Problem requirements — Reproduce exactly, and only, the lines below from the one containing "(Some (arg_tools args)))." through the one containing "populations (add_members self".

(Stored data entries)

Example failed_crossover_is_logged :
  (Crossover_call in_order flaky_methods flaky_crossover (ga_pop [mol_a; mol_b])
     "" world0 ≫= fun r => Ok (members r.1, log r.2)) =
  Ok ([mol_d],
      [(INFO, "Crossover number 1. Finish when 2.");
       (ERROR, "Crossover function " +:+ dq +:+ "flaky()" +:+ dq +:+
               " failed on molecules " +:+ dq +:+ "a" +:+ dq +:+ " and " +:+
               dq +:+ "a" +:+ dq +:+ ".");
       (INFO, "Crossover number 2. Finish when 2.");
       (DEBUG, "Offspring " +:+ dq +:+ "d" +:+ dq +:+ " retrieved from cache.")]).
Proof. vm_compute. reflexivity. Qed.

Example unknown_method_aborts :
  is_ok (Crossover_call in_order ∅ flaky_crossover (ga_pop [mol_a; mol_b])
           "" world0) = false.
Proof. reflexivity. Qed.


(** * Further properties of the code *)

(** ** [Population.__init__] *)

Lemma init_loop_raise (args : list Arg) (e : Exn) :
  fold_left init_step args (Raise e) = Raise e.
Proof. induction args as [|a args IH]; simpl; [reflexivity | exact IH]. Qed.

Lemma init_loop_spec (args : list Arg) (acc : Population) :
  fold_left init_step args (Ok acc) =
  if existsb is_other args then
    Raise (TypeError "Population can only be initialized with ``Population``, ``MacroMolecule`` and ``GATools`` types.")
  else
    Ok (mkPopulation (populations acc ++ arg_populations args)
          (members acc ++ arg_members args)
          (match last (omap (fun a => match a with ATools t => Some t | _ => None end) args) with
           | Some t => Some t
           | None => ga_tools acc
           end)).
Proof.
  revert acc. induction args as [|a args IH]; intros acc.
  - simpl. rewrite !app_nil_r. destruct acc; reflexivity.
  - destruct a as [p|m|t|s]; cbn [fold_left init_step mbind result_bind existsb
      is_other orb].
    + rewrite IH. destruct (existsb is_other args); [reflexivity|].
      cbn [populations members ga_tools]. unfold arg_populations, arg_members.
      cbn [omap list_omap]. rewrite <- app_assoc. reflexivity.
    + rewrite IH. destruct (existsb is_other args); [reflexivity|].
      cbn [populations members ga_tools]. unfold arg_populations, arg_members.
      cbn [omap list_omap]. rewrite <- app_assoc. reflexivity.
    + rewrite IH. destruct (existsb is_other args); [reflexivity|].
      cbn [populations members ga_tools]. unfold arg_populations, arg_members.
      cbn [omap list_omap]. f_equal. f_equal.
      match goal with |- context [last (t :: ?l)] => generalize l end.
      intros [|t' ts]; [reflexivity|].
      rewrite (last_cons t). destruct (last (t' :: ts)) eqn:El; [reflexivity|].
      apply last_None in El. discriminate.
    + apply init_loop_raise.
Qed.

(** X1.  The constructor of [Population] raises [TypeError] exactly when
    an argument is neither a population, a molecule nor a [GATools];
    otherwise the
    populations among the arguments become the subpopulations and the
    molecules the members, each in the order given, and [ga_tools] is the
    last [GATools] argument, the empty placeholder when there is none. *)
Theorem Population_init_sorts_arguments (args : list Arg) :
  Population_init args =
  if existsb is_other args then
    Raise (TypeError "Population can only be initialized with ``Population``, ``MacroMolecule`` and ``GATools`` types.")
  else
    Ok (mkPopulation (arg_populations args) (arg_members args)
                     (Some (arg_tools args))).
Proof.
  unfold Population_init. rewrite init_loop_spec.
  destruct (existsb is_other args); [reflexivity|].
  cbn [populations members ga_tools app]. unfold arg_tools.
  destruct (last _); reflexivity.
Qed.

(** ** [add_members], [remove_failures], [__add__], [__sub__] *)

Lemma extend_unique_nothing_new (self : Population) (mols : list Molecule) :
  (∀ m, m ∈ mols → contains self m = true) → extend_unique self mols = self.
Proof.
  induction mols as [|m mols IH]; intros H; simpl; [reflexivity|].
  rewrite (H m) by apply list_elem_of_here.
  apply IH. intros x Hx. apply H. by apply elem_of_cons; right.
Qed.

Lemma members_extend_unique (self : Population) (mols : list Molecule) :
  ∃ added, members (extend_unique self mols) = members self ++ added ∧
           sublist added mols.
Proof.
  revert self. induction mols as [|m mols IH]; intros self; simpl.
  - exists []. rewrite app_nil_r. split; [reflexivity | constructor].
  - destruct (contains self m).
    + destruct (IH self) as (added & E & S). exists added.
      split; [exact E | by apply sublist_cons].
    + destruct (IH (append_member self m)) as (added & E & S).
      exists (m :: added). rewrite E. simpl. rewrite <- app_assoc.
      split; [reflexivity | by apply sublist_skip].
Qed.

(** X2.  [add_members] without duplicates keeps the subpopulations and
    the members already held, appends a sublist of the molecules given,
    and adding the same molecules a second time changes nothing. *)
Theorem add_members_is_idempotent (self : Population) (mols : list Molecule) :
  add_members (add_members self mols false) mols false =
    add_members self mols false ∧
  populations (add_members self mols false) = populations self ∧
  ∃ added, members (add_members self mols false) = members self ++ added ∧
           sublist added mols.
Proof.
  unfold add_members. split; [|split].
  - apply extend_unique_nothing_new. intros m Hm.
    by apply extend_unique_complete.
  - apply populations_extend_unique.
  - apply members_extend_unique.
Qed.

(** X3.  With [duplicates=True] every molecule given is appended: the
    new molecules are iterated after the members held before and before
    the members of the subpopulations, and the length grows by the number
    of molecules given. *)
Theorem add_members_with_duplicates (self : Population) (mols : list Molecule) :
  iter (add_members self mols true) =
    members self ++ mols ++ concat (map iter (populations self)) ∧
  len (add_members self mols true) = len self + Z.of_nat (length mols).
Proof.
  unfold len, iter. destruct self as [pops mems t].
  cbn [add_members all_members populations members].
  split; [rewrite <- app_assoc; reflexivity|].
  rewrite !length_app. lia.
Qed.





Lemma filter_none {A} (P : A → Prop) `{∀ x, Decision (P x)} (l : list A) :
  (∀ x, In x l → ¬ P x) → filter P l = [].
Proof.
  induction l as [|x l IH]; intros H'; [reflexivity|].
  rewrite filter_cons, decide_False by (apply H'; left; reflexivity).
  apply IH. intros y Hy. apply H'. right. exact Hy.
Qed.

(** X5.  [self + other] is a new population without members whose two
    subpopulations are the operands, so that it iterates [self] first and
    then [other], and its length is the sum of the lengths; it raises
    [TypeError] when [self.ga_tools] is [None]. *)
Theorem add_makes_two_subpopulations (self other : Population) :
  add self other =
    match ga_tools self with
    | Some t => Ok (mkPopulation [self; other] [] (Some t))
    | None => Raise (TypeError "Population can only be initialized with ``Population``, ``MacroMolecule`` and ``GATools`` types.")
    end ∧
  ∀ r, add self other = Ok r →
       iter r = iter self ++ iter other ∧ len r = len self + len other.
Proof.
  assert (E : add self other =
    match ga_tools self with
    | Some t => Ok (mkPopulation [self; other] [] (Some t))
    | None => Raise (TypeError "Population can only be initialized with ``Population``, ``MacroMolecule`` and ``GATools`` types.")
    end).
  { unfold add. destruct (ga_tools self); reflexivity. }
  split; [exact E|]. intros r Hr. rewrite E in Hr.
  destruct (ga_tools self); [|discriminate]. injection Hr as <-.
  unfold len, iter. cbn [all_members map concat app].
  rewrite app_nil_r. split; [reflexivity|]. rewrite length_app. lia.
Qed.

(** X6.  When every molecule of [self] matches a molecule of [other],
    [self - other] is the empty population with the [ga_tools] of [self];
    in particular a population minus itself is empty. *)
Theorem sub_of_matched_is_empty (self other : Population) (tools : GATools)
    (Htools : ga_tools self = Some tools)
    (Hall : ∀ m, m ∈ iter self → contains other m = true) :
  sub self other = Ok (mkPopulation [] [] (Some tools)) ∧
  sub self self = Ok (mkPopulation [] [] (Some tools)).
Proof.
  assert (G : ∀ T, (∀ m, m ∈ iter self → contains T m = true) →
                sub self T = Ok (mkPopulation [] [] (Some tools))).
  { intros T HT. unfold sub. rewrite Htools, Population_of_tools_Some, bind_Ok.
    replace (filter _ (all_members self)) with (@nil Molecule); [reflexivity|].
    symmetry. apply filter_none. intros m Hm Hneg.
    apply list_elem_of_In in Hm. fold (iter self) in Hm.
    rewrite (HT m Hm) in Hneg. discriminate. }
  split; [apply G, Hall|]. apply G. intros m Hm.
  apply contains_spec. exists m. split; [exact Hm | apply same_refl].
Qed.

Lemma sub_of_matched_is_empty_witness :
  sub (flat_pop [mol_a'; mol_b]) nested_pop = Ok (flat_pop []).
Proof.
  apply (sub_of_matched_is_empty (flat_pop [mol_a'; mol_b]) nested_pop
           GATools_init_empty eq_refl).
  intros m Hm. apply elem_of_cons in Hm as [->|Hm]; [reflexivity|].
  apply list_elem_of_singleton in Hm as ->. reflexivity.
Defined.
* * *
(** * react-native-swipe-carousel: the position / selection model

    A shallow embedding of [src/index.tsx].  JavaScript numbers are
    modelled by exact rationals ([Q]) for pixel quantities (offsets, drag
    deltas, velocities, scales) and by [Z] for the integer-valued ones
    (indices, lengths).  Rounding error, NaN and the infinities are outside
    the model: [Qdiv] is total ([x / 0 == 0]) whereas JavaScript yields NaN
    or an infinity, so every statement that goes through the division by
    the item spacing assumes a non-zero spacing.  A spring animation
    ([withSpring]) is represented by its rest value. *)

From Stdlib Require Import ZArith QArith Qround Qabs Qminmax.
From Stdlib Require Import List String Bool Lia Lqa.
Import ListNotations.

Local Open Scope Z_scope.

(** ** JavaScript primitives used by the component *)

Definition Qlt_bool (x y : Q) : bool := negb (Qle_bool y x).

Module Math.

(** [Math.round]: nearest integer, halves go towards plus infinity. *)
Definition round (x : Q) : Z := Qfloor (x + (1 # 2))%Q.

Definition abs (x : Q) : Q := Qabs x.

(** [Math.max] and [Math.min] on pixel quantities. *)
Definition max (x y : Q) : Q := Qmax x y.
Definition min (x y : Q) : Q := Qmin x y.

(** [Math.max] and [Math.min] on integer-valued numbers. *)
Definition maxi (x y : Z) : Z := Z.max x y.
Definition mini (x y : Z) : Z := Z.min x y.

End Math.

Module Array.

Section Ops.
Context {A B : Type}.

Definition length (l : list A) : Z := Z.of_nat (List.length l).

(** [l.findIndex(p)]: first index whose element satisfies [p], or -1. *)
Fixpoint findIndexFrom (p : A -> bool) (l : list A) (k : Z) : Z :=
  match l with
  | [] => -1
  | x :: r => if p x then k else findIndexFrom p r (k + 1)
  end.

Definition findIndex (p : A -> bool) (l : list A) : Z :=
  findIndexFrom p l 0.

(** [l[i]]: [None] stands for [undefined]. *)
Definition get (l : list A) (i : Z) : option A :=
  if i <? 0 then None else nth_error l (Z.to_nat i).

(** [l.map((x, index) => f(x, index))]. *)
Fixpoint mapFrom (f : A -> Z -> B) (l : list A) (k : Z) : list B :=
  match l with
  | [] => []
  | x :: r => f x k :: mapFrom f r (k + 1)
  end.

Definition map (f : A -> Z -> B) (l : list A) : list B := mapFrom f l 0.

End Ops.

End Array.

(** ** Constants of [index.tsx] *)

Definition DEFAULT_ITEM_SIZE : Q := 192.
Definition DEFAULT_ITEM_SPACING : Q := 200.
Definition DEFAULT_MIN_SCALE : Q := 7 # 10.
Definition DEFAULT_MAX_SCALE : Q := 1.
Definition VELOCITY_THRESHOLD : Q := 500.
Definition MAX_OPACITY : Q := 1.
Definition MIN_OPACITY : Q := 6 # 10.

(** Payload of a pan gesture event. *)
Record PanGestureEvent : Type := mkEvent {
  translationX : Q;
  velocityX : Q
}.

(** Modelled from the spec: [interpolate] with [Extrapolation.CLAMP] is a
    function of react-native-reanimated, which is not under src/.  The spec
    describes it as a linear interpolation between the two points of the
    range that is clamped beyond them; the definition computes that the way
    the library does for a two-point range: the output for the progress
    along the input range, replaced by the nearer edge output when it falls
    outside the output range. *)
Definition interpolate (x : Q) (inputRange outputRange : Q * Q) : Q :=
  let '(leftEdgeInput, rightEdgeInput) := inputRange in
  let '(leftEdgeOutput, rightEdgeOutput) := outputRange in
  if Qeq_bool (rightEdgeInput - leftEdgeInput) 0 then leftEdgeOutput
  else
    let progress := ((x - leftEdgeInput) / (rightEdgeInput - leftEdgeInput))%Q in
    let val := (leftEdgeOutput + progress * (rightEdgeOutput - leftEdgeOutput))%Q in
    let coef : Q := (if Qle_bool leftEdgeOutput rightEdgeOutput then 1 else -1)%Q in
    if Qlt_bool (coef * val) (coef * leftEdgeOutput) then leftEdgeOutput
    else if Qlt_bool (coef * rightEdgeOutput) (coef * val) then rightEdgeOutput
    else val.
---
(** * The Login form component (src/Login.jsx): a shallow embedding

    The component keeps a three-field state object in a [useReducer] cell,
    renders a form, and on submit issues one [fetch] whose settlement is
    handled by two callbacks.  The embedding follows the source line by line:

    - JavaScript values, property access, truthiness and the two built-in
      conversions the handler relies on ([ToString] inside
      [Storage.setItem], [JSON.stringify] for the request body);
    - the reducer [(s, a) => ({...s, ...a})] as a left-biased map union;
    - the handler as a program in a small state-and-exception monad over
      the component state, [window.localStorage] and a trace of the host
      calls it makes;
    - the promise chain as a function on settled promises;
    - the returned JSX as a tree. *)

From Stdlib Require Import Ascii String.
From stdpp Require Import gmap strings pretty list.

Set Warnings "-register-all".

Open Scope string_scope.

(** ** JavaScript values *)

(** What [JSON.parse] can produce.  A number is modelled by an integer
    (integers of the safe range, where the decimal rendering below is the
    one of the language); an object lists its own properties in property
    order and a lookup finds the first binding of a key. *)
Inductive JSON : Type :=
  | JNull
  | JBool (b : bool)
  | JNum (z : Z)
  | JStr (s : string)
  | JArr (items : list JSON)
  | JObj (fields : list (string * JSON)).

Solved exercise —
                     (Some (arg_tools args))).
Proof.
  unfold Population_init. rewrite init_loop_spec.
  destruct (existsb is_other args); [reflexivity|].
  cbn [populations members ga_tools app]. unfold arg_tools.
  destruct (last _); reflexivity.
Qed.

(** ** [add_members], [remove_failures], [__add__], [__sub__] *)

Lemma extend_unique_nothing_new (self : Population) (mols : list Molecule) :
  (∀ m, m ∈ mols → contains self m = true) → extend_unique self mols = self.
Proof.
  induction mols as [|m mols IH]; intros H; simpl; [reflexivity|].
  rewrite (H m) by apply list_elem_of_here.
  apply IH. intros x Hx. apply H. by apply elem_of_cons; right.
Qed.

Lemma members_extend_unique (self : Population) (mols : list Molecule) :
  ∃ added, members (extend_unique self mols) = members self ++ added ∧
           sublist added mols.
Proof.
  revert self. induction mols as [|m mols IH]; intros self; simpl.
  - exists []. rewrite app_nil_r. split; [reflexivity | constructor].
  - destruct (contains self m).
    + destruct (IH self) as (added & E & S). exists added.
      split; [exact E | by apply sublist_cons].
    + destruct (IH (append_member self m)) as (added & E & S).
      exists (m :: added). rewrite E. simpl. rewrite <- app_assoc.
      split; [reflexivity | by apply sublist_skip].
Qed.

(** X2.  [add_members] without duplicates keeps the subpopulations and
    the members already held, appends a sublist of the molecules given,
    and adding the same molecules a second time changes nothing. *)
Theorem add_members_is_idempotent (self : Population) (mols : list Molecule) :
  add_members (add_members self mols false) mols false =
    add_members self mols false ∧
  populations (add_members self mols false) = populations self ∧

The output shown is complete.